BEGIN Data records

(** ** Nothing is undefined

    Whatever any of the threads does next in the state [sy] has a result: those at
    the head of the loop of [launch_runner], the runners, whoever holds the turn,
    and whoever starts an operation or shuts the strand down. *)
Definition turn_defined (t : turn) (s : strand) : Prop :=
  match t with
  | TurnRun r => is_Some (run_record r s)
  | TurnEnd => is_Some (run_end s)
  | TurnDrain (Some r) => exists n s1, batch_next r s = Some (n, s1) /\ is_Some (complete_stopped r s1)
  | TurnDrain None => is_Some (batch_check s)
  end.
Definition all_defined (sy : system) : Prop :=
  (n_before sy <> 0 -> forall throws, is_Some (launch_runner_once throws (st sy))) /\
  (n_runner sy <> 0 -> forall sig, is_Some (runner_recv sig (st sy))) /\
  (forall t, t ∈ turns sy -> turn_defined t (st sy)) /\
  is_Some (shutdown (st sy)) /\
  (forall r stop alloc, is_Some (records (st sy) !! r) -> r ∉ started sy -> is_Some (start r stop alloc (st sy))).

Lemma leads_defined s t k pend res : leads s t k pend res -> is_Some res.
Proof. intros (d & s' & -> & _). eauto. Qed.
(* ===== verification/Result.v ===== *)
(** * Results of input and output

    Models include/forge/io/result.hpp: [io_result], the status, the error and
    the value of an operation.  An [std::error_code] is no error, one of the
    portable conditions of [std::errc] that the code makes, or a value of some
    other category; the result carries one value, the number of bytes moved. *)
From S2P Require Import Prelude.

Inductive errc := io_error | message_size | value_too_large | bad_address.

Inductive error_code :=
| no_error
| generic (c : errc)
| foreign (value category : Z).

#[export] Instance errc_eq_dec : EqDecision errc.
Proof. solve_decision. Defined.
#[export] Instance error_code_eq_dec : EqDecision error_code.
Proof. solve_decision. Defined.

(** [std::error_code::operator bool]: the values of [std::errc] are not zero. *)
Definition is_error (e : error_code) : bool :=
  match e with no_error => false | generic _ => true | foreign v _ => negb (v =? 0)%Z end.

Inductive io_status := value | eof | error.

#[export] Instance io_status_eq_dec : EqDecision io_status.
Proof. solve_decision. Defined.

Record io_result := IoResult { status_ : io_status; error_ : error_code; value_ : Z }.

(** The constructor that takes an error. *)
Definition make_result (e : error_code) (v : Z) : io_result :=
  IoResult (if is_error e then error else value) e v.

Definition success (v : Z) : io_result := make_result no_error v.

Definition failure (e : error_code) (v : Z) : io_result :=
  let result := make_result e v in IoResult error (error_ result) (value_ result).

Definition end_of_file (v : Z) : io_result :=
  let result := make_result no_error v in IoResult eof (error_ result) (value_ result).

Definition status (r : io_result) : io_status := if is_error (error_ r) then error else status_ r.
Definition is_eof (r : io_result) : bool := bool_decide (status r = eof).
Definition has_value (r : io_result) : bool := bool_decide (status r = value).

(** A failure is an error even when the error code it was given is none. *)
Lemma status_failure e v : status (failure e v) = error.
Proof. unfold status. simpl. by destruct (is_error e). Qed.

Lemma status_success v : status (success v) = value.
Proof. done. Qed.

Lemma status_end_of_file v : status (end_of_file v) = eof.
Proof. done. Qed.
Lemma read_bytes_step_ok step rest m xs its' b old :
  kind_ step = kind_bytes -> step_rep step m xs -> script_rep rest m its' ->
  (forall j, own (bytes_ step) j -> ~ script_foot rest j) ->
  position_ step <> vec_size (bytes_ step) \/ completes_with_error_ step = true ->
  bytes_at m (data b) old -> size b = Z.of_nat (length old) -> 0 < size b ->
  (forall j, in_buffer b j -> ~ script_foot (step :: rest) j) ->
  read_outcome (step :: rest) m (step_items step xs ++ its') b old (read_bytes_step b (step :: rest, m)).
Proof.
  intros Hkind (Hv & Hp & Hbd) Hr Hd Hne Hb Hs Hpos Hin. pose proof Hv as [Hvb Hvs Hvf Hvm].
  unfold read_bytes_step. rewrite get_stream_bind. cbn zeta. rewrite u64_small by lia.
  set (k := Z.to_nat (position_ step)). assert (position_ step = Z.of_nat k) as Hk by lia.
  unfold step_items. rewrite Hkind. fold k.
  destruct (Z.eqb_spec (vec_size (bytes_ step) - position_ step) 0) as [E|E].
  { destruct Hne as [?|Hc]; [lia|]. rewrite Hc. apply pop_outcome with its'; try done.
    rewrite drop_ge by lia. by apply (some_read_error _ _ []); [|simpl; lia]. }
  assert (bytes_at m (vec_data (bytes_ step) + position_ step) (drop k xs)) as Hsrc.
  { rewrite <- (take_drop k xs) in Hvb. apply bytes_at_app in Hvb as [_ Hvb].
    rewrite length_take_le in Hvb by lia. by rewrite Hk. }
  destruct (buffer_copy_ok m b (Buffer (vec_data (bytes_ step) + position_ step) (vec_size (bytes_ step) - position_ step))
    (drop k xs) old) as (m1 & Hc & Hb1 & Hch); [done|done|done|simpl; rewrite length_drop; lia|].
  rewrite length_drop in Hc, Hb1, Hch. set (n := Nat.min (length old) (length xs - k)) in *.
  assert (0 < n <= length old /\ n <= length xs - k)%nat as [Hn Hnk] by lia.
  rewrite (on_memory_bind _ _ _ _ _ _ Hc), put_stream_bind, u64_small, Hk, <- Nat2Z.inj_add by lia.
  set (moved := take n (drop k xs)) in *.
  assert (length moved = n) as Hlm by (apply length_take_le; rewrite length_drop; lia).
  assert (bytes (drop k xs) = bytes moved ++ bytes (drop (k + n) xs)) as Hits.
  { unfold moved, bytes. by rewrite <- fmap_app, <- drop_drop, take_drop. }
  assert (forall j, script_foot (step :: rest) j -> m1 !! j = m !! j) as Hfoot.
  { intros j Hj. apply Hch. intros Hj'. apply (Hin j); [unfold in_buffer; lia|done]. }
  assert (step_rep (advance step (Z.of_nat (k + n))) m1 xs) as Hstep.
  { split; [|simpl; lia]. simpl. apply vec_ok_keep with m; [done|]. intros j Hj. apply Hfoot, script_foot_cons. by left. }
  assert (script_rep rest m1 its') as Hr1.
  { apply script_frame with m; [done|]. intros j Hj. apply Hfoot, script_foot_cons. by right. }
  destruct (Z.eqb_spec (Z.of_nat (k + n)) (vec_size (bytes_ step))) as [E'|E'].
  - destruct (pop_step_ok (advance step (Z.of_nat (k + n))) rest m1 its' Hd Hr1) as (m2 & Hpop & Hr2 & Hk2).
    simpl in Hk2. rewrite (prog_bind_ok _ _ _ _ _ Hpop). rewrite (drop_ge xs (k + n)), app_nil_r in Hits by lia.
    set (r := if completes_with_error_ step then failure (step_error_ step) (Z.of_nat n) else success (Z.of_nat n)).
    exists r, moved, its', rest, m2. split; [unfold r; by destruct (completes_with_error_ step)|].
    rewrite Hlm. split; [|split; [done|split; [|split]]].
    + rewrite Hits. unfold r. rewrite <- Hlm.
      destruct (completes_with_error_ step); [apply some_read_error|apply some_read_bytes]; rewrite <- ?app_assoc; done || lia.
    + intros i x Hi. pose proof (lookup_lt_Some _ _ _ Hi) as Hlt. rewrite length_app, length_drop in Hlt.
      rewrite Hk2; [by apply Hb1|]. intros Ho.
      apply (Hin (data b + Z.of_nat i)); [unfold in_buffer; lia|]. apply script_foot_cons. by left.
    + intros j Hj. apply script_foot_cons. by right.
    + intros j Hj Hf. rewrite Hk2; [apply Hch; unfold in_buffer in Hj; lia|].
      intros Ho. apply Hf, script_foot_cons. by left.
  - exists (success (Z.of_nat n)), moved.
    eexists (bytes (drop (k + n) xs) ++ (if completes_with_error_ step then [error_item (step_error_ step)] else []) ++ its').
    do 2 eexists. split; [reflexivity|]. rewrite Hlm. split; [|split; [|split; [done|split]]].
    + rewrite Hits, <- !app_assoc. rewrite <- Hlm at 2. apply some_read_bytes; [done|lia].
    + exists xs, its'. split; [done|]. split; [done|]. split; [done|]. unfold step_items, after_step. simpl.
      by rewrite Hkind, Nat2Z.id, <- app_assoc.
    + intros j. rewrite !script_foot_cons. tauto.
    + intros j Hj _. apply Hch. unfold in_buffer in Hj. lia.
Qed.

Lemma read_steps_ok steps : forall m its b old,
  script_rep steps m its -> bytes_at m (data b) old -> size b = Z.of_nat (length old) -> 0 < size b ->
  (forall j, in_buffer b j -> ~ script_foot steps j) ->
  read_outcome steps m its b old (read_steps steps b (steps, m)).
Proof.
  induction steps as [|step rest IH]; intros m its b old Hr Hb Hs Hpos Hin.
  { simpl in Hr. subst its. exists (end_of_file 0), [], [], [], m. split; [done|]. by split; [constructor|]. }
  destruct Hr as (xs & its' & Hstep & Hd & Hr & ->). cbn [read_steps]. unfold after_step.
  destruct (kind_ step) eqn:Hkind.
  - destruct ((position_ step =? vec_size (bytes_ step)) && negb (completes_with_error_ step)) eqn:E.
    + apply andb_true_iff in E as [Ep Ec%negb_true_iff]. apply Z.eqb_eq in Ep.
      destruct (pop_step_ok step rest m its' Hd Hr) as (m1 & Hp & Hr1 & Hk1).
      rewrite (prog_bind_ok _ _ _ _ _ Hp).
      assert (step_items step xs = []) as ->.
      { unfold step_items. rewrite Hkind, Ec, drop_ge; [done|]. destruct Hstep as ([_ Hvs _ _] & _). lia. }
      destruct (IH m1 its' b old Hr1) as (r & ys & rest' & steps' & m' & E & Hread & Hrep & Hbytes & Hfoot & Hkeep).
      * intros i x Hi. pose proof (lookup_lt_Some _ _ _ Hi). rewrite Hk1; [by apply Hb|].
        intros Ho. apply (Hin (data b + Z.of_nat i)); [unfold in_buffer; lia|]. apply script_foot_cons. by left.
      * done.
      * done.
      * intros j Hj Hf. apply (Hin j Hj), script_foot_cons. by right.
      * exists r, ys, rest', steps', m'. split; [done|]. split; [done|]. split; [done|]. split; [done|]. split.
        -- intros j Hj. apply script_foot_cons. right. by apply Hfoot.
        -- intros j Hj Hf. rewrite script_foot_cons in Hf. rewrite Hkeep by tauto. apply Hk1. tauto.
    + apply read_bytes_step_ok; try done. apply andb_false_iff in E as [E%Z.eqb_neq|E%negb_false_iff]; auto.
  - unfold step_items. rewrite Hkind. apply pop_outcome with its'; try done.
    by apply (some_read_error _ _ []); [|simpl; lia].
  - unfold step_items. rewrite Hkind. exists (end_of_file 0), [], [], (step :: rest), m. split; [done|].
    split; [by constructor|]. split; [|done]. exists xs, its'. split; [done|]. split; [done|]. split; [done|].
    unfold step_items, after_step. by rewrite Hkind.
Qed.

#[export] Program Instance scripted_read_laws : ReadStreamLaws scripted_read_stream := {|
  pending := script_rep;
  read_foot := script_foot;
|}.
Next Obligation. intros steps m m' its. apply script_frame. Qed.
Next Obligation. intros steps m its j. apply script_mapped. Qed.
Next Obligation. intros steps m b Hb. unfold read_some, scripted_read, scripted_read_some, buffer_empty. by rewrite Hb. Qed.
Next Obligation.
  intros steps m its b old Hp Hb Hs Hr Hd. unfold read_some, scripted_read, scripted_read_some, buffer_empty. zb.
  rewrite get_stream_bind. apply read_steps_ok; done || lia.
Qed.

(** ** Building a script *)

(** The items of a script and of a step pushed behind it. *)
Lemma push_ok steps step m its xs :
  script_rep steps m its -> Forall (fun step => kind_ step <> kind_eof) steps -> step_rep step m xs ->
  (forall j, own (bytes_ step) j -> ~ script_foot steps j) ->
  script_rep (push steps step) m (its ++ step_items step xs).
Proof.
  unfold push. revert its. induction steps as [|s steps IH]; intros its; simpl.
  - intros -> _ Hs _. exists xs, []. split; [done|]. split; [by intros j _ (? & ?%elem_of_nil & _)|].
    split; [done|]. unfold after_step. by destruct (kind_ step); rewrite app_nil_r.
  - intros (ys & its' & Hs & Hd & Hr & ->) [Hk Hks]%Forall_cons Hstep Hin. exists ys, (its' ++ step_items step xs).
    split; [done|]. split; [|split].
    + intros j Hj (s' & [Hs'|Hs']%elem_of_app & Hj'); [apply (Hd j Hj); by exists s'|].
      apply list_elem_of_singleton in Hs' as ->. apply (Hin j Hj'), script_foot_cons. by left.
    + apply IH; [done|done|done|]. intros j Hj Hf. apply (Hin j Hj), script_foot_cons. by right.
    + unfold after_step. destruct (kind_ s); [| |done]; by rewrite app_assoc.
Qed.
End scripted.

END Data records
BEGIN Data records

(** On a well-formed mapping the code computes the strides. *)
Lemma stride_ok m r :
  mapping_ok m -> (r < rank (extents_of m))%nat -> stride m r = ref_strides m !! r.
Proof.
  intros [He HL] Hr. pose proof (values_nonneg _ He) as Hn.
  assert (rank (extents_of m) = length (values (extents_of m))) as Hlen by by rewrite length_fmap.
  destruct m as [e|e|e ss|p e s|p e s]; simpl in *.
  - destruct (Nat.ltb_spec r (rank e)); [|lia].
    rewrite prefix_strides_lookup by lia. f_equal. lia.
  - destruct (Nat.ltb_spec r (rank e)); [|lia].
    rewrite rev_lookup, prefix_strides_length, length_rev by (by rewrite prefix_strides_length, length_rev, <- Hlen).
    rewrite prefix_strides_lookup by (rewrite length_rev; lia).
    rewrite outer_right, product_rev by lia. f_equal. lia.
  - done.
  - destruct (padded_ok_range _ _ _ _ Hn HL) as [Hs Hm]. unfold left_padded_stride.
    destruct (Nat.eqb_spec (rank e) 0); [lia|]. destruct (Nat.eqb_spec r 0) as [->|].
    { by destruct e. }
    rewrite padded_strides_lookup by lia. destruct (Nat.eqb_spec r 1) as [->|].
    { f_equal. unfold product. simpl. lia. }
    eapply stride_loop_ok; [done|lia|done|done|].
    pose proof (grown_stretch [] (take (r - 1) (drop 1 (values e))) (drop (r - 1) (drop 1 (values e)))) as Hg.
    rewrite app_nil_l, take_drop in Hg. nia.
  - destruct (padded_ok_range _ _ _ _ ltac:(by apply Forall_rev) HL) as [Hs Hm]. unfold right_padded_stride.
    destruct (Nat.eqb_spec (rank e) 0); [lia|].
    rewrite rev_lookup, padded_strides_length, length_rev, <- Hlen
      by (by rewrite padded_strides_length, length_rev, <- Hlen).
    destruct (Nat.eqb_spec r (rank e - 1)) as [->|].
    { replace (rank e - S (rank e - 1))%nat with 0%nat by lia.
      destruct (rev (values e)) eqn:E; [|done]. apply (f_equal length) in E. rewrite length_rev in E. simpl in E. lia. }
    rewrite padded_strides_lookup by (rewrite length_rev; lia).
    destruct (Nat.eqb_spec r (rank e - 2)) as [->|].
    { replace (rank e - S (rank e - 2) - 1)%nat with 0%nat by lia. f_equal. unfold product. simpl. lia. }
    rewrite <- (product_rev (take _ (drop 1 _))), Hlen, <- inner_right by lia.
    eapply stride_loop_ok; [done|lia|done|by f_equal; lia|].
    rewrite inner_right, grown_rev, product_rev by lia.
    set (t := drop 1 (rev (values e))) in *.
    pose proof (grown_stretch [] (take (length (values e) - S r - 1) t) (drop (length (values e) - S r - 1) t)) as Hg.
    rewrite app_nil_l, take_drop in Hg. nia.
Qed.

END Data records
BEGIN Data records

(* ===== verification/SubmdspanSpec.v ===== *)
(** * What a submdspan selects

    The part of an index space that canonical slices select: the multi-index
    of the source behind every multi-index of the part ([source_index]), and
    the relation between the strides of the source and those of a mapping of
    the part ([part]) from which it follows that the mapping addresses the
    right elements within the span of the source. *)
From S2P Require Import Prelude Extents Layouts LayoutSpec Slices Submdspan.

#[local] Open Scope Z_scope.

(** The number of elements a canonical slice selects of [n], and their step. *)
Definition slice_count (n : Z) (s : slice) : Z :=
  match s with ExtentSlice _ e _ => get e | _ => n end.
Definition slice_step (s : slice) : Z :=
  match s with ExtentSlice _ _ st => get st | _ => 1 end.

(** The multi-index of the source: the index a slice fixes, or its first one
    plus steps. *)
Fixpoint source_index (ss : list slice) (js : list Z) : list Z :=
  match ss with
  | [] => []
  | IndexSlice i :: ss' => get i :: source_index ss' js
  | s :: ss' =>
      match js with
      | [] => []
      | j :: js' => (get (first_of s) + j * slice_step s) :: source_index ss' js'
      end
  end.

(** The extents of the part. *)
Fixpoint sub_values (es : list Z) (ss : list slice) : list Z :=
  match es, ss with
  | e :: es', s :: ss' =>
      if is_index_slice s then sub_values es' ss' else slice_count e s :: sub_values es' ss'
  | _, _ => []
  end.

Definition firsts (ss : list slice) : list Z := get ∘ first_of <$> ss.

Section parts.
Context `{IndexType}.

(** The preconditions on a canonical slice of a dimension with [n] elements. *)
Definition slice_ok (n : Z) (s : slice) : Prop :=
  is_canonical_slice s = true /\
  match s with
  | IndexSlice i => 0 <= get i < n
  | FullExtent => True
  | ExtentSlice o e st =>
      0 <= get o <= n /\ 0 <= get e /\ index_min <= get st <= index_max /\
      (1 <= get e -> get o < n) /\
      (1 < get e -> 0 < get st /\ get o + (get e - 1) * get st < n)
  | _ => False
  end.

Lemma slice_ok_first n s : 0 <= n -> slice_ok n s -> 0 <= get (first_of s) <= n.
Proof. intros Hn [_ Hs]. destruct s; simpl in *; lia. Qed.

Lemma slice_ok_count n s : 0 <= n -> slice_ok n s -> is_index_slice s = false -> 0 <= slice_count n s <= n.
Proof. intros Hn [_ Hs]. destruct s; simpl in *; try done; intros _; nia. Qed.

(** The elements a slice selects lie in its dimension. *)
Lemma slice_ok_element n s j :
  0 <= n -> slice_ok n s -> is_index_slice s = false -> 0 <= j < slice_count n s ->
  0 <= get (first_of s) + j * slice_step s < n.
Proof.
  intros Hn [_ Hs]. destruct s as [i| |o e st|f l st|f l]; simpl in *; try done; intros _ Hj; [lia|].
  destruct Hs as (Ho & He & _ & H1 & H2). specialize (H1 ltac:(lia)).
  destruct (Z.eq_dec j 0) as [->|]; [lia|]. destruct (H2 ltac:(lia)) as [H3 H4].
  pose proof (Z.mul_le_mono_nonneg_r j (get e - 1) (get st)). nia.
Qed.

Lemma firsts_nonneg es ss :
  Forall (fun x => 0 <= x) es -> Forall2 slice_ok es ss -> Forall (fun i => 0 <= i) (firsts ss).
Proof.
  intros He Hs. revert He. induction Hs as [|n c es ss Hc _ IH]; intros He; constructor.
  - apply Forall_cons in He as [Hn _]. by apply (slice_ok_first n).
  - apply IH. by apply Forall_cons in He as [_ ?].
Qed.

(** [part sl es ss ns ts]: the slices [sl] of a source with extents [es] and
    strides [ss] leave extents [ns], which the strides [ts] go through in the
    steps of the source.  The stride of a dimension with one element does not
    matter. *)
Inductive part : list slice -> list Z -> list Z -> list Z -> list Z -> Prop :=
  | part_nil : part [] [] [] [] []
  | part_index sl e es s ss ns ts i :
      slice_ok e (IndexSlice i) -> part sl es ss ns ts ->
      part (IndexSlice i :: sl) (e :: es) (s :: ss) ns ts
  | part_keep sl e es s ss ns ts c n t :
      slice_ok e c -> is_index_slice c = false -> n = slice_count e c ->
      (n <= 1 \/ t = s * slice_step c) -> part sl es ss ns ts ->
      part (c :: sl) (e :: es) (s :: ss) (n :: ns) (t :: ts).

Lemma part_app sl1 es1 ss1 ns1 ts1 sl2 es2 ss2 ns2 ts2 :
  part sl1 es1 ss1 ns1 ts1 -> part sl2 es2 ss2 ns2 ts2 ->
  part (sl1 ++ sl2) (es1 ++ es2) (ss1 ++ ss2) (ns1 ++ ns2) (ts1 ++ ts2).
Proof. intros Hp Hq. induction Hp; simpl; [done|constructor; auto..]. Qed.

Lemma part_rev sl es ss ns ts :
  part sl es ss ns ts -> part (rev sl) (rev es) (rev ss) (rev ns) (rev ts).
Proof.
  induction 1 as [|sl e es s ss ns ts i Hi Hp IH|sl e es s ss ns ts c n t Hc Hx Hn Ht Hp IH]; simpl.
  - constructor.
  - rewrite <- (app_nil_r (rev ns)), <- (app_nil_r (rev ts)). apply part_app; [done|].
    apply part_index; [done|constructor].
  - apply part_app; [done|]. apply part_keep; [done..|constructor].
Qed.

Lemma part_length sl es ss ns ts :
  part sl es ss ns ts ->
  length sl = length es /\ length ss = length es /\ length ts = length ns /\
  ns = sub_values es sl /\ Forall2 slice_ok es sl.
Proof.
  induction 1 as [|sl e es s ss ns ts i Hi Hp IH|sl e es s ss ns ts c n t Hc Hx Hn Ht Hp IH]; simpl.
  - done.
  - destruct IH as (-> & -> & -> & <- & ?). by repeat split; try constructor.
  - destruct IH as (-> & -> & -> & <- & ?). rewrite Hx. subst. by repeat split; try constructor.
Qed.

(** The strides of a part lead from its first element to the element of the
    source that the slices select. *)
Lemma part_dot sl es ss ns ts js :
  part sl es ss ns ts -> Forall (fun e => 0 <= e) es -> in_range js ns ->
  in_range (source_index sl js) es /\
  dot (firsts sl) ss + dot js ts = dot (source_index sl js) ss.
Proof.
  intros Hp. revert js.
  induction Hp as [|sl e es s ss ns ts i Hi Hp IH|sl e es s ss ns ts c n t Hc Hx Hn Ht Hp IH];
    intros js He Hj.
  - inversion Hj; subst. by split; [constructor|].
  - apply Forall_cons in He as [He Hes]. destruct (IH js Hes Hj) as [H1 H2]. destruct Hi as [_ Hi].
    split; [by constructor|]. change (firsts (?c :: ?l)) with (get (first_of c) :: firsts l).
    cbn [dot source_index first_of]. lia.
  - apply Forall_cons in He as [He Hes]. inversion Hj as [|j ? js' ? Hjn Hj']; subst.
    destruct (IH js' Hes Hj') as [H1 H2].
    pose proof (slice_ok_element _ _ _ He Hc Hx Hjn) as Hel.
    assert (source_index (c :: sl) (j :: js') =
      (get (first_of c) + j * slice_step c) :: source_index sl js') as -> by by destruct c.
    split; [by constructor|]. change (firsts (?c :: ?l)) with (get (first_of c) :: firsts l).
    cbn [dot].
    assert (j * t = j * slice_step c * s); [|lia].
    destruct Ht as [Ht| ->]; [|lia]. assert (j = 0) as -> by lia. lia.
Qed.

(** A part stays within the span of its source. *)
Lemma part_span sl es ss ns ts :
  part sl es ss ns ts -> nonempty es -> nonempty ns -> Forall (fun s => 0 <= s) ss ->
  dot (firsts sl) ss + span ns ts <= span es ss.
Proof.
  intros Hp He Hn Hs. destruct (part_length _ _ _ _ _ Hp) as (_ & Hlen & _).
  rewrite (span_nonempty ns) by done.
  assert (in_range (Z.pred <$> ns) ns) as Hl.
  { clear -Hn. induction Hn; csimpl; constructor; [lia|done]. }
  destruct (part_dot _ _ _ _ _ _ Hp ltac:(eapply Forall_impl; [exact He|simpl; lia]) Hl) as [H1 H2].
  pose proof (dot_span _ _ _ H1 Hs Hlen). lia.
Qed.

END Data records

> **Your task**
From the entries above, extract only the lines running from the one containing "#[export] Instance errc_eq_dec" through the one containing "Record io_result := IoResult", inclusive.

> **Solution for this problem**
#[export] Instance errc_eq_dec : EqDecision errc.
Proof. solve_decision. Defined.
#[export] Instance error_code_eq_dec : EqDecision error_code.
Proof. solve_decision. Defined.

(** [std::error_code::operator bool]: the values of [std::errc] are not zero. *)
Definition is_error (e : error_code) : bool :=
  match e with no_error => false | generic _ => true | foreign v _ => negb (v =? 0)%Z end.

Inductive io_status := value | eof | error.

#[export] Instance io_status_eq_dec : EqDecision io_status.
Proof. solve_decision. Defined.

Record io_result := IoResult { status_ : io_status; error_ : error_code; value_ : Z }.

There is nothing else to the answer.